I have been soaking in its pages and have been impressed with most of what I have seen so far. A true space opera RPG with a fairly robust set of rules. Outstanding artwork and some ingenious thinking about how to handle the timeline between Pathfinder and Starfinder. I could critique some of the rules, I won’t. Starfinder is far too important in the industry right now. I accept it for what it is. A return to pure open-ended sci-fi gaming. A return to the era of the space opera.

Oh, sure we’ve had sci fi gaming all long (Shadowrun, Eclipse Phase, etc.) but we what the industry has lacked for years is a good generic sci fi RPG in the tradition of old school gaming.

I am a graduate of that old school, white box D&D and black box Traveller and all. Pathfinder harkens back to those days and that was why I was excited about it.

Looking back, Traveller broke new ground when it came out in a lot of respects. One, your character could die during creation – and two, it was a rules set for a big damn universe of mystery and combat. Gamemasters had a clean slate in the early years to craft our own universes.

There were other games that came along – Metamorphosis Alpha and Gamma World, for example – but they were targeted sub genres of the sci fi. They had limits. Of course, we had Space Opera and Iron Crown’s Spacemaster, which were great at the time, though Spacemaster was hard to run as I recall, but there was a lot of stuff packed into the rules. FTL 2448 and even Fringeworthy opened up new uncharted gaming universes for us to craft into our own. Empires were to be forged and fortunes were out there waiting for us to take them.

WEG’s Star Wars and FASA’s original Star Trek RPG’s were great, but those were established universes that had boundaries. We were limited by the IP (intellectual property.) Space opera role playing let the gamemaster define the universe, and often times there were few limits beyond the rules themselves.

Then TSR released Star Frontiers – and that provided us all with another big open-ended RPG in space. That was the peak of the space opera era. We still had Traveller out there, but by then, the Traveller universe was beginning to take form on its own, slowly boxing us in. The rise of the IP-driven sci fi RPG’s pinched us even further. It was easier to pick up Star Wars then to create a universe from scratch.

Then came the dark times. Star Frontiers disappeared in 1986 or so, though game product continued on in the back rooms of local game stores. Traveller became Traveller 2300 which failed to capture our attention. Space Opera and Spacemaster went out of mainstream print as well. Those games like Eclipse Phase that emerged were defined.

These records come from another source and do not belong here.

Definition complexity_eqb (a b : QueryComplexity) : bool :=
  match a, b with
  | SIMPLE, SIMPLE | MODERATE, MODERATE
  | COMPLEX, COMPLEX | MULTI_HOP, MULTI_HOP => true
  | _, _ => false
  end.

Definition strategy_eqb (a b : RoutingStrategy) : bool :=
  match a, b with
  | CLASSIC_RAG, CLASSIC_RAG | AGENTIC_RAG, AGENTIC_RAG
  | HYBRID, HYBRID | CACHE, CACHE => true
  | _, _ => false
  end.

(** The [.value] of the enumerations. *)
Definition complexity_value (c : QueryComplexity) : pystr :=
  match c with
  | SIMPLE => u "simple"
  | MODERATE => u "moderate"
  | COMPLEX => u "complex"
  | MULTI_HOP => u "multi_hop"
  end.

Definition strategy_name (s : RoutingStrategy) : pystr :=
  match s with
  | CLASSIC_RAG => u "RoutingStrategy.CLASSIC_RAG"
  | AGENTIC_RAG => u "RoutingStrategy.AGENTIC_RAG"
  | HYBRID => u "RoutingStrategy.HYBRID"
  | CACHE => u "RoutingStrategy.CACHE"
  end.

Definition strategy_value (s : RoutingStrategy) : pystr :=
  match s with
  | CLASSIC_RAG => u "classic_rag"
  | AGENTIC_RAG => u "agentic_rag"
  | HYBRID => u "hybrid"
  | CACHE => u "cache"
  end.

(** [RoutingStrategy(value)] and [QueryComplexity(value)]: the first
    member declared with the value; [None] stands for the [ValueError]. *)
Definition strategy_of_value (v : pystr) : option RoutingStrategy :=
  List.find (fun s => pystr_eqb (strategy_value s) v)
    [CLASSIC_RAG; AGENTIC_RAG; HYBRID; CACHE].

Definition complexity_of_value (v : pystr) : option QueryComplexity :=
  List.find (fun c => pystr_eqb (complexity_value c) v)
    [SIMPLE; MODERATE; COMPLEX; MULTI_HOP].

Record QueryMetadata : Type := {
  query_id : pystr;
  original_query : pystr;
  language : pystr;
  complexity : QueryComplexity;
  complexity_score : Q;
  entities : list pystr;
  intent : pystr;
  keywords : list pystr;
  embedding : option (list Q);
  user_id : option pystr;
  session_id : option pystr
}.

Record RoutingDecision : Type := {
  strategy : RoutingStrategy;
  confidence : Q;
  reasoning : pystr;
  fallback_strategies : list RoutingStrategy;
  estimated_time_ms : Z;
  estimated_cost_usd : Q;
  cache_hit : bool
}.

Record Document : Type := {
  doc_id : pystr;
  content : pystr;
  score : option Q
}.

Record AgentResult : Type := {
  agent_type : AgentType;
  agent_id : pystr;
  result : pystr;
  agent_confidence : Q
}.

Record QueryResult : Type := {
  result_query_id : pystr;
  answer : pystr;
  strategy_used : RoutingStrategy;
  confidence_score : Q;
  relevance_score : Q;
  latency_ms : Z;
  tokens_used : Z;
  cost_usd : Q;
  documents_retrieved : list Document;
  agents_used : list AgentType;
  agent_results : list AgentResult;
  execution_path : list pystr;
  reasoning_chain : list pystr;
  metadata : QueryMetadata;
  cached : bool;
  fallback_used : bool;
  error : option pystr
}.

(** Attribute assignments on a [QueryResult]. *)
Definition set_strategy_used (r : QueryResult) (s : RoutingStrategy) : QueryResult :=
  {| result_query_id := result_query_id r; answer := answer r;
     strategy_used := s;
     confidence_score := confidence_score r; relevance_score := relevance_score r;
     latency_ms := latency_ms r; tokens_used := tokens_used r; cost_usd := cost_usd r;
     documents_retrieved := documents_retrieved r; agents_used := agents_used r;
     agent_results := agent_results r; execution_path := execution_path r;
     reasoning_chain := reasoning_chain r; metadata := metadata r;
     cached := cached r; fallback_used := fallback_used r; error := error r |}.

Definition set_cached (r : QueryResult) (b : bool) : QueryResult :=
  {| result_query_id := result_query_id r; answer := answer r;
     strategy_used := strategy_used r;
     confidence_score := confidence_score r; relevance_score := relevance_score r;
     latency_ms := latency_ms r; tokens_used := tokens_used r; cost_usd := cost_usd r;
     documents_retrieved := documents_retrieved r; agents_used := agents_used r;
     agent_results := agent_results r; execution_path := execution_path r;
     reasoning_chain := reasoning_chain r; metadata := metadata r;
     cached := b; fallback_used := fallback_used r; error := error r |}.

Definition set_latency_ms (r : QueryResult) (ms : Z) : QueryResult :=
  {| result_query_id := result_query_id r; answer := answer r;
     strategy_used := strategy_used r;
     confidence_score := confidence_score r; relevance_score := relevance_score r;
     latency_ms := ms; tokens_used := tokens_used r; cost_usd := cost_usd r;
     documents_retrieved := documents_retrieved r; agents_used := agents_used r;
     agent_results := agent_results r; execution_path := execution_path r;
     reasoning_chain := reasoning_chain r; metadata := metadata r;
     cached := cached r; fallback_used := fallback_used r; error := error r |}.

(* ================================================================== *)
(** * config.py *)

Record Settings : Type := {
  complexity_threshold_simple : Q;
  complexity_threshold_complex : Q;
  max_iterations_agentic : Z;
  timeout_seconds : Z
}.

(** [Settings()] with the declared defaults. *)
Definition default_settings : Settings := {|
  complexity_threshold_simple := 0.3;
  complexity_threshold_complex := 0.7;
  max_iterations_agentic := 5;
  timeout_seconds := 30
|}.

(* ================================================================== *)
(** * routing/classifier.py *)

Definition simple_patterns : list pystr :=
  [ u "что такое"; u "кто такой"; u "когда"; u "где находится";
    u "какая столица"; u "дай определение"; u "назови"; u "перечисли" ].

Definition complex_patterns : list pystr :=
  [ u "проанализируй"; u "сравни"; u "оцени влияние"; u "найди все";
    u "исследуй"; u "определи взаимосвязь"; u "сделай прогноз";
    u "разработай стратегию" ].

Definition multi_hop_keywords : list pystr :=
  [ u "и"; u "а также"; u "кроме того"; u "учитывая";
    u "на основе"; u "исходя из"; u "в контексте" ].

(** The [features] dictionary of a classification; a key that a branch
    does not write is [None]. *)
Record Features : Type := {
  pattern_match : option pystr;
  multi_hop_indicators : option nat;
  word_count : nat;
  question_marks : option nat;
  has_enumeration : option bool;
  query_length : nat
}.

Record Classification : Type := {
  cl_complexity : QueryComplexity;
  cl_confidence : Q;
  cl_features : Features
}.

Section Classifier.

Variable Py : PyRuntime.

(** [re.search(pattern, query, re.IGNORECASE)] for a pattern without
    metacharacters. *)
Definition re_search_ignorecase (pattern query : pystr) : bool :=
  occurs (ci_eq Py) pattern query.

(** The tail of [\d+\.] after its first digit: more digits, then a dot. *)
Fixpoint digits_then_dot (s : pystr) : bool :=
  match s with
  | [] => false
  | c :: r => (c =? 46)%N || is_decimal Py c && digits_then_dot r
  end.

Then this year, Starfinder came out. Paizo really took a big and successful gamble. Pathfinder has become, well, a library system on its own. There isn’t a lot of room for growth. Jumpstarting a new space opera game seemed ridiculous on paper…except for us old school gamers. We knew that the market would support it. Hell, there had been a hole in that market that was waiting to be filled with a product of the quality and caliber of Starfinder.

I have read pudits whine about its compatibility with Pathfinder. I have heard the moans about starship combat (some of which I agree with.) Forget all of that. Starfinder has joined the pantheon of open-ended space RPG’s and has earned already a place of distinction. Paizo seems to be supporting it heavily which will ensure its long-term success. Once more, we RPG gamemasters can take our players to the stars for big-ass adventures of our own creation. Starfinder is important because it fills a gap that has been out there for some time in the industry. The universe is a big place…filled with magic, tech, and sudden death. Saddle up!